* **THE PROBLEM**: Repeat only the stretch of lines below that runs from the line with "exists used hist', lz_runs" through the line with "(m = s_mode", unaltered.

□ □ □ □ □ □ □

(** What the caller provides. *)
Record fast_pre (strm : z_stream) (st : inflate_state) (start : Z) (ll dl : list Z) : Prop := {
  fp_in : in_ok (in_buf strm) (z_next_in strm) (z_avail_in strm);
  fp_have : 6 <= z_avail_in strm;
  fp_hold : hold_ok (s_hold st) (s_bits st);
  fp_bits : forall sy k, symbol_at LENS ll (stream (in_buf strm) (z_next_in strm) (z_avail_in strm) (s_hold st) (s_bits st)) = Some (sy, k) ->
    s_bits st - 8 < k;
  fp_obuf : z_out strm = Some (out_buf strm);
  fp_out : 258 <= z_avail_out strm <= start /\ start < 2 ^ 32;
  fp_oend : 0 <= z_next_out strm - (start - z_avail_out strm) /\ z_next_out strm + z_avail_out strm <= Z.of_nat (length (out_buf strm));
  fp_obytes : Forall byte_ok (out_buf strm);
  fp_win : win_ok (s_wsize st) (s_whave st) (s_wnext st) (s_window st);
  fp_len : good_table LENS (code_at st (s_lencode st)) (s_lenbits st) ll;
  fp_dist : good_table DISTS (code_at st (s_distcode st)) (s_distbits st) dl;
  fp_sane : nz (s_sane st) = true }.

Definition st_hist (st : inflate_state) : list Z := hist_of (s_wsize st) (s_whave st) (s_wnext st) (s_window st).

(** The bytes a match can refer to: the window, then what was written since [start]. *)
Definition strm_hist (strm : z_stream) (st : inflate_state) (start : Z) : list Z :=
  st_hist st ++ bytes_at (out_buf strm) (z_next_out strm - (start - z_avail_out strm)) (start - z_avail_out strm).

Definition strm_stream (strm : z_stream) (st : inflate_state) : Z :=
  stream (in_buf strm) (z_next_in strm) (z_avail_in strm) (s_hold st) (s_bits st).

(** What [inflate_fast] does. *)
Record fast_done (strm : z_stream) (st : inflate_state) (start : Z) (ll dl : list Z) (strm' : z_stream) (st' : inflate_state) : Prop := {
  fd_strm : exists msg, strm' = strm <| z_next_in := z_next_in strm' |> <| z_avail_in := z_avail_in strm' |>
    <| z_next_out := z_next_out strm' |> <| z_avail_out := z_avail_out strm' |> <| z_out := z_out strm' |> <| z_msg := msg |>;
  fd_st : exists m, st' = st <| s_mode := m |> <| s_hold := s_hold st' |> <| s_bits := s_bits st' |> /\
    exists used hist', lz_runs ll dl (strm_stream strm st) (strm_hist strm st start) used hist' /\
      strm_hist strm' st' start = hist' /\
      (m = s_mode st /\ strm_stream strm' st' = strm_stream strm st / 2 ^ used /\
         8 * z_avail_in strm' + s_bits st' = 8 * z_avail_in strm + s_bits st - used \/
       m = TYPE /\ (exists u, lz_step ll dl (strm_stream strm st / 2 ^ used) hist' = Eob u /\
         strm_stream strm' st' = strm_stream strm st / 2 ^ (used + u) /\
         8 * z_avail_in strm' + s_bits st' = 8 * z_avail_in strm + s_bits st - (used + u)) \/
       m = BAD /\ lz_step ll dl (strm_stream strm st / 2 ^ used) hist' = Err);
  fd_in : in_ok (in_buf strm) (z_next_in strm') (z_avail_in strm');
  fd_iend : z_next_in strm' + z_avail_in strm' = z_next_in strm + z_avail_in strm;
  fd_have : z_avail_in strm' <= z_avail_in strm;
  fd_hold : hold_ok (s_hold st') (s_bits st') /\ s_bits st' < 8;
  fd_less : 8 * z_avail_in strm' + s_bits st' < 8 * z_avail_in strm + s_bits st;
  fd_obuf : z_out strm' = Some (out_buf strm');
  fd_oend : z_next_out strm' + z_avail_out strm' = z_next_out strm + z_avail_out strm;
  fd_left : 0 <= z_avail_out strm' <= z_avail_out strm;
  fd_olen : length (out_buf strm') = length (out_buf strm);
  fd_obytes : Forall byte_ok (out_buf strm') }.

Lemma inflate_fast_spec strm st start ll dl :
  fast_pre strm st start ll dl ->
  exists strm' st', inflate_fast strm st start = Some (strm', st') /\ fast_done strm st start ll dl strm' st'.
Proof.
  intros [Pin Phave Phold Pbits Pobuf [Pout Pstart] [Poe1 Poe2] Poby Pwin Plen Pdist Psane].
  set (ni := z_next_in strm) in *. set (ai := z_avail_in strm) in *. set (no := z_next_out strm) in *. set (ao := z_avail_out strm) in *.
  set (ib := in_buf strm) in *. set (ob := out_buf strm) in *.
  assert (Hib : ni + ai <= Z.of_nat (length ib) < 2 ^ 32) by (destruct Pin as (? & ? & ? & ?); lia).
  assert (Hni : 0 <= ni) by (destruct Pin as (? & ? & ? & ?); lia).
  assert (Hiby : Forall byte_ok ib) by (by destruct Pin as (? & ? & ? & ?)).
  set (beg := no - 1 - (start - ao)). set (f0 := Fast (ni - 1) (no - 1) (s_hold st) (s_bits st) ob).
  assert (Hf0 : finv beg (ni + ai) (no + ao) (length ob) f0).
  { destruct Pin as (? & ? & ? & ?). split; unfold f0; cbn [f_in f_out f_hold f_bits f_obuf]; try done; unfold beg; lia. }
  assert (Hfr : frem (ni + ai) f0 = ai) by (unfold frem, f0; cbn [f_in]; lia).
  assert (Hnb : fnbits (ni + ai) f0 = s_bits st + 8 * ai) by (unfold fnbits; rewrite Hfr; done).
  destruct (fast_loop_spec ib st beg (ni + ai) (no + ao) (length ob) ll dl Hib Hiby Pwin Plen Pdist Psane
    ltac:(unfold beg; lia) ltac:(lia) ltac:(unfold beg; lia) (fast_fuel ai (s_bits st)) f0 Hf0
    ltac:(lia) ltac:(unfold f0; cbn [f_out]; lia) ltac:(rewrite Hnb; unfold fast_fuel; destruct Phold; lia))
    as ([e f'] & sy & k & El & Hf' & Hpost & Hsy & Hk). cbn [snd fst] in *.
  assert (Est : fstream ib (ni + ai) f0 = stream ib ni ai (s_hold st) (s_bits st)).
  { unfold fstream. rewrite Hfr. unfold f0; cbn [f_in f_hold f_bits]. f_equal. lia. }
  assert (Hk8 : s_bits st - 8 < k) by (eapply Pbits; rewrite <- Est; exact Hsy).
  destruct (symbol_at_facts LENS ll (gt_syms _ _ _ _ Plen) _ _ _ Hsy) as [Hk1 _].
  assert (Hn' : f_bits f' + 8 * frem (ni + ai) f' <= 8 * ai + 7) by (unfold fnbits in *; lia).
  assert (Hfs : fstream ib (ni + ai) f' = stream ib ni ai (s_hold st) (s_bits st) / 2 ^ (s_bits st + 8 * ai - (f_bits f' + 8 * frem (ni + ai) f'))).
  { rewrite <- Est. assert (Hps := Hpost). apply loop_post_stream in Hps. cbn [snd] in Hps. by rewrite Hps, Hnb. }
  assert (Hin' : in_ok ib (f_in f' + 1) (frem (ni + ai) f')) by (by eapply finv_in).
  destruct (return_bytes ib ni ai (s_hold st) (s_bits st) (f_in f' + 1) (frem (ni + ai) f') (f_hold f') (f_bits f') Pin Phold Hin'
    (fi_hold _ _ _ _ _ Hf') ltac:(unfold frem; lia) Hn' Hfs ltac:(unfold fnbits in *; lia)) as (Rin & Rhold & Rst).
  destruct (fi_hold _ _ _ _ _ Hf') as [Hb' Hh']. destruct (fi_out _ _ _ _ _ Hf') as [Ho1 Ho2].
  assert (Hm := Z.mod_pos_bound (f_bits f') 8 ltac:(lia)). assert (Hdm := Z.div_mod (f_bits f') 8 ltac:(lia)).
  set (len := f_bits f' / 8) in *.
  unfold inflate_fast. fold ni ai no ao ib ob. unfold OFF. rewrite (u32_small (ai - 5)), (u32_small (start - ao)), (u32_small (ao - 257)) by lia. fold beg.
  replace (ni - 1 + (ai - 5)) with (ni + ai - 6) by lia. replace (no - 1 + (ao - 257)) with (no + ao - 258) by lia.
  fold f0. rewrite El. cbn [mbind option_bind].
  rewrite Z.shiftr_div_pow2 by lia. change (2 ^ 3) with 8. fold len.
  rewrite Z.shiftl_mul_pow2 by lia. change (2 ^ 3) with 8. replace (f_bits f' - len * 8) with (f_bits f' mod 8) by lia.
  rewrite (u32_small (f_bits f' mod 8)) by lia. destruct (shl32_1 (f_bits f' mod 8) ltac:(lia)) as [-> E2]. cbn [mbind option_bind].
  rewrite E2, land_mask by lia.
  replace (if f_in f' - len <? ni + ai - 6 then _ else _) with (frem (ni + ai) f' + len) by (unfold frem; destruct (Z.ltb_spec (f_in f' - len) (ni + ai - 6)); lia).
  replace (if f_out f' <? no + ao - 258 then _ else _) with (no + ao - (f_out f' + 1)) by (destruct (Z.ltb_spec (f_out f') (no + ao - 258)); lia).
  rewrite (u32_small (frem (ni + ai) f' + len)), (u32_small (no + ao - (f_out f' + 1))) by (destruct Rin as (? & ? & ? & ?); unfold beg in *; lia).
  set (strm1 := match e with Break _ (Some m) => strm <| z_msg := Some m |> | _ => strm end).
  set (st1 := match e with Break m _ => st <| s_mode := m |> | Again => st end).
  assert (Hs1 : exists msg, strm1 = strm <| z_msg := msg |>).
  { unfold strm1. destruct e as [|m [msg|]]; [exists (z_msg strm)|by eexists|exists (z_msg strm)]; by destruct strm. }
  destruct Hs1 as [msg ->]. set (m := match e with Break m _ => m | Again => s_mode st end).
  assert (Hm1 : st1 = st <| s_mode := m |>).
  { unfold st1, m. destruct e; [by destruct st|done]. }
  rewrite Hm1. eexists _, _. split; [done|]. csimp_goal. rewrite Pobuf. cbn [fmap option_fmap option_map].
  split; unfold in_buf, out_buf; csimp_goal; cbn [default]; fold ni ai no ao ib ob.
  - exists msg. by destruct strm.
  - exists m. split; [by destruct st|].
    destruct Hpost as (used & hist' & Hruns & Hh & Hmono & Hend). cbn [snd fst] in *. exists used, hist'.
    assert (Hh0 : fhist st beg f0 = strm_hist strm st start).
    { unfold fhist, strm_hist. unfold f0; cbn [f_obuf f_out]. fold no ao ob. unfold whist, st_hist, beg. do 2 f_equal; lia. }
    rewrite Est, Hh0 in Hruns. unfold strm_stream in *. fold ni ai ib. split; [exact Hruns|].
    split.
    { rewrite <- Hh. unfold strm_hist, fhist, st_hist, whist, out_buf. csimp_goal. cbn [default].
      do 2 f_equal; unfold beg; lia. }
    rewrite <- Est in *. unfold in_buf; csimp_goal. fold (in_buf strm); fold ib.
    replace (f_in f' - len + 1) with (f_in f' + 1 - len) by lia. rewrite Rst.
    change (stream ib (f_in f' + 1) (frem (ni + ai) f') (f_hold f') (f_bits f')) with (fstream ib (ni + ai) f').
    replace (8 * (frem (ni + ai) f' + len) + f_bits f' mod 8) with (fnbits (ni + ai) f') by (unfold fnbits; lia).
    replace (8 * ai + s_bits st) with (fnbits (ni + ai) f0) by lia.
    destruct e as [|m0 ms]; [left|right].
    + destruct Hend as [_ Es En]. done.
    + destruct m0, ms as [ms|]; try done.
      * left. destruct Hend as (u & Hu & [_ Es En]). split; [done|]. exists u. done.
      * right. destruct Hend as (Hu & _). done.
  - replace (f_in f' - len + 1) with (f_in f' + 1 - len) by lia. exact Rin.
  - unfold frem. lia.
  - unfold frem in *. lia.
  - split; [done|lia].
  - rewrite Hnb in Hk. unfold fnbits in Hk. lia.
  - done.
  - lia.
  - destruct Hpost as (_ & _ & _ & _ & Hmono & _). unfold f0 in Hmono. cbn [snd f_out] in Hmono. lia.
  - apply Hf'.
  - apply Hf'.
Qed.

□ □ □ □ □ □ □

* **ANSWER BELOW**:
    exists used hist', lz_runs ll dl (strm_stream strm st) (strm_hist strm st start) used hist' /\
      strm_hist strm' st' start = hist' /\
      (m = s_mode st /\ strm_stream strm' st' = strm_stream strm st / 2 ^ used /\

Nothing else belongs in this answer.